Find the word "SequenceNumber" in the data below and copy each line that holds it.

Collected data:
........

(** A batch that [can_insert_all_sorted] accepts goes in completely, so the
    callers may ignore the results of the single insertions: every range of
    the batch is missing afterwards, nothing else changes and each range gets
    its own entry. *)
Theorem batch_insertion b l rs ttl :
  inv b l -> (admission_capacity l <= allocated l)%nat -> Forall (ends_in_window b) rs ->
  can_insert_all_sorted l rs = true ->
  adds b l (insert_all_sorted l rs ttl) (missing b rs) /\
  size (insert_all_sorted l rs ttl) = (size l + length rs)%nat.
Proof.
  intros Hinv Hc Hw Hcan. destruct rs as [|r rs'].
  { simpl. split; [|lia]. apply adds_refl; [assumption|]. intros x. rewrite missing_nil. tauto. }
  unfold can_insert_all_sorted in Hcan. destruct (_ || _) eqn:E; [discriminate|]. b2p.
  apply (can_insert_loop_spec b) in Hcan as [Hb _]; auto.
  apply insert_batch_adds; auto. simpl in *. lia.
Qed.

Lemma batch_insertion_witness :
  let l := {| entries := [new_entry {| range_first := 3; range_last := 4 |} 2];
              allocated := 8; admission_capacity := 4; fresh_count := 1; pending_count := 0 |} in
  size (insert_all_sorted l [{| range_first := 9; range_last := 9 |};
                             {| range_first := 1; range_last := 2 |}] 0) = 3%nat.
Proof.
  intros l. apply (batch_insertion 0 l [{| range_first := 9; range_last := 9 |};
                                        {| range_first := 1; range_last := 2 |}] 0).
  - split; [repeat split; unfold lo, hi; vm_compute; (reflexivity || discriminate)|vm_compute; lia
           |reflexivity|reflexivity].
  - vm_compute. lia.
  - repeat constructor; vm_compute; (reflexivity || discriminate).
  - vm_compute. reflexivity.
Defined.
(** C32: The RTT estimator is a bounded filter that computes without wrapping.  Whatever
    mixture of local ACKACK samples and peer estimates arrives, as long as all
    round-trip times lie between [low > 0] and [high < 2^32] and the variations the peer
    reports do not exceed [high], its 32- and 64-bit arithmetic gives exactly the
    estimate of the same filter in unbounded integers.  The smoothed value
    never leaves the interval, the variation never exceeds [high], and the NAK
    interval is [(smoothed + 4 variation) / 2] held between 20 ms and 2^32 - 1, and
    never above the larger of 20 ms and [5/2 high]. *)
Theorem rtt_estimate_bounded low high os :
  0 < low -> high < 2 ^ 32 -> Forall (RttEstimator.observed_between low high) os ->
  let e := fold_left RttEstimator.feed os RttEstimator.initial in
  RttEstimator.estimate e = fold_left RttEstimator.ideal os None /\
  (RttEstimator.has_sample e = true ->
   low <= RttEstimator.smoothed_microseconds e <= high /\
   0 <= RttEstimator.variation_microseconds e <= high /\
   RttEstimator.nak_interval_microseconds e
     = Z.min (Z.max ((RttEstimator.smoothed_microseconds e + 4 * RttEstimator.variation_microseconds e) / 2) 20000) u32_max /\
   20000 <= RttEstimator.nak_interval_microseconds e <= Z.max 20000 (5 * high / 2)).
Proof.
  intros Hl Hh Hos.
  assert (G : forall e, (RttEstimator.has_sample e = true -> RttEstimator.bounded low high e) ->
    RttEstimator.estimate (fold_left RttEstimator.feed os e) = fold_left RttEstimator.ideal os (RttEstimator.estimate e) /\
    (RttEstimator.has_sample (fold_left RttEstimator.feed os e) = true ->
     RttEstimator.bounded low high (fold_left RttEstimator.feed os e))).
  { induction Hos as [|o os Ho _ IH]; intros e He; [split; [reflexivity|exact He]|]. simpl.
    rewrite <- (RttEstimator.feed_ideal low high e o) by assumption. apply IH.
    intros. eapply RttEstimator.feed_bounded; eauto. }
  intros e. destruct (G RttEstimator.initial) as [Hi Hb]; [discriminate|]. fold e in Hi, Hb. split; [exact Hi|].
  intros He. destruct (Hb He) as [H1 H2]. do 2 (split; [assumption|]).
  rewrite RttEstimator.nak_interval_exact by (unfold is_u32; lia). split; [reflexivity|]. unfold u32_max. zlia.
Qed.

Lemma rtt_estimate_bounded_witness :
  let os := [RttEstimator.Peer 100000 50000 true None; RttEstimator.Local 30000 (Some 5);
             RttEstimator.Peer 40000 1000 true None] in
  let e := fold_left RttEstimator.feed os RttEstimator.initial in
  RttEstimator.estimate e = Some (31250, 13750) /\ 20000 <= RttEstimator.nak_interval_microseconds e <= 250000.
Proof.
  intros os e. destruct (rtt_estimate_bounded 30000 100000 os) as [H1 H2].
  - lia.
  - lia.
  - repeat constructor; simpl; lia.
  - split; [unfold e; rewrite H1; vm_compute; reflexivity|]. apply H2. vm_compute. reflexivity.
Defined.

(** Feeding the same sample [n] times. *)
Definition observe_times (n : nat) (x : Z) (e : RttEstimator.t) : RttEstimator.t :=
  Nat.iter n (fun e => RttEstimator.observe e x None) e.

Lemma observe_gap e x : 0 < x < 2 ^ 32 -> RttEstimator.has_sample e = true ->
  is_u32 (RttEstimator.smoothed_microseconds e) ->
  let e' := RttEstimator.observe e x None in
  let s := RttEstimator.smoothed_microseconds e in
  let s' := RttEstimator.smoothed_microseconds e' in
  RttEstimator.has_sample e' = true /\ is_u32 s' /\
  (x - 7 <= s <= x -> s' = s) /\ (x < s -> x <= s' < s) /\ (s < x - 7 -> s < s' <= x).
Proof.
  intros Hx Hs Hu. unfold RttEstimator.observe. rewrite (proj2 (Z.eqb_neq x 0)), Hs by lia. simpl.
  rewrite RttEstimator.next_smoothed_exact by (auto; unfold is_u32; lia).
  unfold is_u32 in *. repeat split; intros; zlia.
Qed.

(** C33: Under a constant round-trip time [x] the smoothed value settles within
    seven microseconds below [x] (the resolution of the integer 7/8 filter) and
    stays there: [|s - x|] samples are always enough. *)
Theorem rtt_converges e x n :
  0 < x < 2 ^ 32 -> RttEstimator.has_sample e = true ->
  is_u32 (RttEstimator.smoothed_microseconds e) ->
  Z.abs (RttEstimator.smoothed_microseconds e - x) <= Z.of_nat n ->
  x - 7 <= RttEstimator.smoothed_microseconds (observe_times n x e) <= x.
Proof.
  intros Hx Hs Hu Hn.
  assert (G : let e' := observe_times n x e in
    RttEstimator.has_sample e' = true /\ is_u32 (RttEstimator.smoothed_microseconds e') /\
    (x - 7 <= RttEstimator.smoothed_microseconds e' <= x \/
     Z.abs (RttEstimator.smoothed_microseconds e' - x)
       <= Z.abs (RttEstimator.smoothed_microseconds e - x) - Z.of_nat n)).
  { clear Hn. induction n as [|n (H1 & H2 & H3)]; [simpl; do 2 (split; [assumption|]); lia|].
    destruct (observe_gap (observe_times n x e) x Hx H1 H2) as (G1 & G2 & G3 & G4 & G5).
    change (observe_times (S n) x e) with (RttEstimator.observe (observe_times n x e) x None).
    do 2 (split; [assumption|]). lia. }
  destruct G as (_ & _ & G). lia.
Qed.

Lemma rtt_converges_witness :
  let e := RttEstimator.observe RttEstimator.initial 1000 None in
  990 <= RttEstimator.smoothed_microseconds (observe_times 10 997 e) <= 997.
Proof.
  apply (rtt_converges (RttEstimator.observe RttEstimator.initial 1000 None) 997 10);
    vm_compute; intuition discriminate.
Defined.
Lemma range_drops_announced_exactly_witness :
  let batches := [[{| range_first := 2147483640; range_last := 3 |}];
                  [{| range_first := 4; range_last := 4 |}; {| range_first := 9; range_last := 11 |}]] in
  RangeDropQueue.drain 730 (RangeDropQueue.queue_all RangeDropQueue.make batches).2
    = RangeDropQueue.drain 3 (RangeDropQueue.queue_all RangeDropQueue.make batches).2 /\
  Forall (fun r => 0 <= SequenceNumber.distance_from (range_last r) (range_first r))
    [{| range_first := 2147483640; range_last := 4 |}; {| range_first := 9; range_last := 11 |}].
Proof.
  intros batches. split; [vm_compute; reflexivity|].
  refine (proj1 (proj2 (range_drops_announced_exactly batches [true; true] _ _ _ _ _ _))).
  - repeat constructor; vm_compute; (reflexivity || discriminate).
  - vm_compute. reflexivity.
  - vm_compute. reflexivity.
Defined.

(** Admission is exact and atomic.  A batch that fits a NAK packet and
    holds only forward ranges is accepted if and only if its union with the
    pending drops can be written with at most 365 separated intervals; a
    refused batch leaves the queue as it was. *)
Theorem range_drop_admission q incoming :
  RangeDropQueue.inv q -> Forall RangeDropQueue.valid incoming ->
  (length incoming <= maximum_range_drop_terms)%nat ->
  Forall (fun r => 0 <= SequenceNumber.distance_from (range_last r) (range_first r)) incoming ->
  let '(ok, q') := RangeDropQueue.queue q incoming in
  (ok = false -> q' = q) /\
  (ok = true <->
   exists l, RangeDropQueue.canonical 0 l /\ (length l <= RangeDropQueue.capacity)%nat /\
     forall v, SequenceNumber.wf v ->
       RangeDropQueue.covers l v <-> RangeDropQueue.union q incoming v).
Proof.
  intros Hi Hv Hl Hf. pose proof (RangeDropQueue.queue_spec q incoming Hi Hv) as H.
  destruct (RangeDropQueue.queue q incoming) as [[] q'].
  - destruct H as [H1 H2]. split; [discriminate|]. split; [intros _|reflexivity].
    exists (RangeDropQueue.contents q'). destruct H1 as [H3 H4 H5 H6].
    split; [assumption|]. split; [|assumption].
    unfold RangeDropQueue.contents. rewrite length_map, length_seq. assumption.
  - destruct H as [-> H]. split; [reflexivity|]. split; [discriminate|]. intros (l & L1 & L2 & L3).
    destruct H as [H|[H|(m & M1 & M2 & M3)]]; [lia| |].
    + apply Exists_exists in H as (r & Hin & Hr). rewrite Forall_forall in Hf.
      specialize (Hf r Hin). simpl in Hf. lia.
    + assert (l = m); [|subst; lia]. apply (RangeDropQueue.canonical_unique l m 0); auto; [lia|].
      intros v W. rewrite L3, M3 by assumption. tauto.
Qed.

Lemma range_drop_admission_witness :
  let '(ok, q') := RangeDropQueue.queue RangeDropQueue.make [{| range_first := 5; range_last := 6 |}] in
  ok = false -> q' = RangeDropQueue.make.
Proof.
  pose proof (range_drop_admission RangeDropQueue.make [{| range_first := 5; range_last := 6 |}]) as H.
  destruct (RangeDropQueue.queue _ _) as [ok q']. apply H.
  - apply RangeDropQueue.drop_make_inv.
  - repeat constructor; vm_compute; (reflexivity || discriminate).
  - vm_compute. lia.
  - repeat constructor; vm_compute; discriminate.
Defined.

........

Solution to the exercise:
  Forall (fun r => 0 <= SequenceNumber.distance_from (range_last r) (range_first r))
  Forall (fun r => 0 <= SequenceNumber.distance_from (range_last r) (range_first r)) incoming ->
     forall v, SequenceNumber.wf v ->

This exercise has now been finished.